Records contained in a dataset
========================

(** ** The disk as the driver sees it *)

(** The device did not change what is stored. *)
Definition same d d' : Prop := bd_ready d' /\ forall x, disk d' x = disk d x.

Definition next f d (c : Z) : Z := Z.land (get_le 4 (disk d (fat_lba f c)) (fat_index c)) 0x0FFFFFFF.

(** The sectors of a cluster and their contents. *)
Definition sectors_of f (c : Z) : list Z :=
  (fun i => u32 (fat32_cluster_to_lba f c + i)) <$> seqZ 0 (fat32_sectors_per_cluster f).

(** The sector of the table with the entry of [c], and the sectors of its data,
    are on the device. *)
Definition usable f (c : Z) : Prop :=
  0 <= fat_lba f c < bd_limit /\ Forall (fun x => 0 <= x < bd_limit) (sectors_of f c).

(** The clusters from [c] to the end of the chain. *)
Inductive chain f d : Z -> list Z -> Prop :=
| chain_end c : fat32_is_end_of_chain c = true -> chain f d c []
| chain_step c cs : fat32_is_end_of_chain c = false -> usable f c -> chain f d (next f d c) cs -> chain f d c (c :: cs).

Definition chain_sectors f (cs : list Z) : list Z := concat (sectors_of f <$> cs).
Definition chain_data f d (cs : list Z) : list Z := concat (disk d <$> chain_sectors f cs).

Lemma same_refl d : bd_ready d -> same d d.
Proof. by split. Qed.

Lemma same_trans d1 d2 d3 : same d1 d2 -> same d2 d3 -> same d1 d3.
Proof. intros [_ H1] [Hr H2]. split; [done|]. intros x. by rewrite H2, H1. Qed.

Lemma same_ready d d' : same d d' -> bd_ready d'.
Proof. by intros []. Qed.

Lemma same_disk d d' x : same d d' -> disk d' x = disk d x.
Proof. by intros []. Qed.

Lemma same_next f d d' c : same d d' -> next f d' c = next f d c.
Proof. intros [_ H]. unfold next. by rewrite H. Qed.
Lemma walk_sectors_write data f n idx c st d m :
  bd_ready d -> Forall (fun x => 0 <= x < bd_limit) ((fun i => u32 (fat32_cluster_to_lba f c + i)) <$> seqZ idx (Z.of_nat n)) ->
  good_state st -> bytes_ok data -> (forall y, disk d y = m y) ->
  let w := write_pure data ((fun i => u32 (fat32_cluster_to_lba f c + i)) <$> seqZ idx (Z.of_nat n)) st m in
  exists d', walk_sectors f (fun '(_, written, _) => written <? zlen data) (write_body data) n idx c st d = Ret (inl w.1, d') /\
    bd_ready d' /\ forall y, disk d' y = w.2 y.
Proof.
  revert idx st d m. induction n as [|n IH]; intros idx st d m Hd Hr Hst Hdata Hm; [by exists d|].
  rewrite seqZ_cons in Hr |- * by lia. replace (Z.pred (Z.of_nat (S n))) with (Z.of_nat n) in * by lia.
  cbn [fmap list_fmap walk_sectors write_pure] in Hr |- *. apply Forall_cons in Hr as [Hx Hr].
  destruct (Z.ltb_spec st.1.2 (zlen data)) as [Hlt|Hge].
  - destruct (write_body_ok data _ st d m Hd Hx Hst Hdata Hlt Hm) as (d1 & Hb & Hr1 & Hm1).
    destruct (write_step_good data (u32 (fat32_cluster_to_lba f c + idx)) st m Hst Hlt) as (Hg1 & _).
    { rewrite <- Hm. by apply disk_512. }
    replace (negb _) with false by (destruct st as [[? ?] ?]; cbn in *; by destruct (Z.ltb_spec z (zlen data)); [|lia]).
    rewrite Hb. cbn [mbind outcome_bind]. destruct (write_step data _ st m) as [st1 m1]. cbn [fst snd] in *.
    replace (idx + 1) with (Z.succ idx) by lia. by apply IH.
  - replace (negb _) with true by (destruct st as [[? ?] ?]; cbn in *; by destruct (Z.ltb_spec z (zlen data)); [lia|]). by exists d.
Qed.

(** ** The layout of a volume *)

Definition data_start f : Z := fat32_partition_lba f + fat32_reserved_sectors f + fat32_fat_count f * fat32_fat_size f.

Record vol_ok f : Prop := {
  vol_spc : 1 <= fat32_sectors_per_cluster f;
  vol_part : 0 <= fat32_partition_lba f;
  vol_res : 0 <= fat32_reserved_sectors f;
  vol_count : 1 <= fat32_fat_count f;
  vol_size : 0 <= fat32_fat_size f;
  vol_limit : data_start f < bd_limit
}.

(** A cluster with an entry in the table and its sectors on the device. *)
Definition in_area f (c : Z) : Prop :=
  2 <= c < 2 ^ 28 /\ c * 4 / 512 < fat32_fat_size f /\ data_start f + (c - 1) * fat32_sectors_per_cluster f <= bd_limit.

Lemma area_fat_lba f c : vol_ok f -> in_area f c ->
  fat_lba f c = fat32_partition_lba f + fat32_reserved_sectors f + c * 4 / 512 /\ 0 <= fat_lba f c < data_start f.
Proof.
  intros [H1 H2 H3 H4 H5 H6] (Hc & Hf & _). pose proof bd_limit_u32. unfold fat_lba.
  assert (0 <= c * 4 / 512) by (apply Z.div_pos; lia). unfold data_start in *.
  assert (fat32_fat_size f <= fat32_fat_count f * fat32_fat_size f) by nia.
  rewrite (u32_small (c * 4)) by lia. rewrite u32_small by lia. lia.
Qed.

========================

## The task
Return, from the entries, each line that holds "Definition".

## Answer space
Definition same d d' : Prop := bd_ready d' /\ forall x, disk d' x = disk d x.
Definition next f d (c : Z) : Z := Z.land (get_le 4 (disk d (fat_lba f c)) (fat_index c)) 0x0FFFFFFF.
Definition sectors_of f (c : Z) : list Z :=
Definition usable f (c : Z) : Prop :=
Definition chain_sectors f (cs : list Z) : list Z := concat (sectors_of f <$> cs).
Definition chain_data f d (cs : list Z) : list Z := concat (disk d <$> chain_sectors f cs).
Definition data_start f : Z := fat32_partition_lba f + fat32_reserved_sectors f + fat32_fat_count f * fat32_fat_size f.
Definition in_area f (c : Z) : Prop :=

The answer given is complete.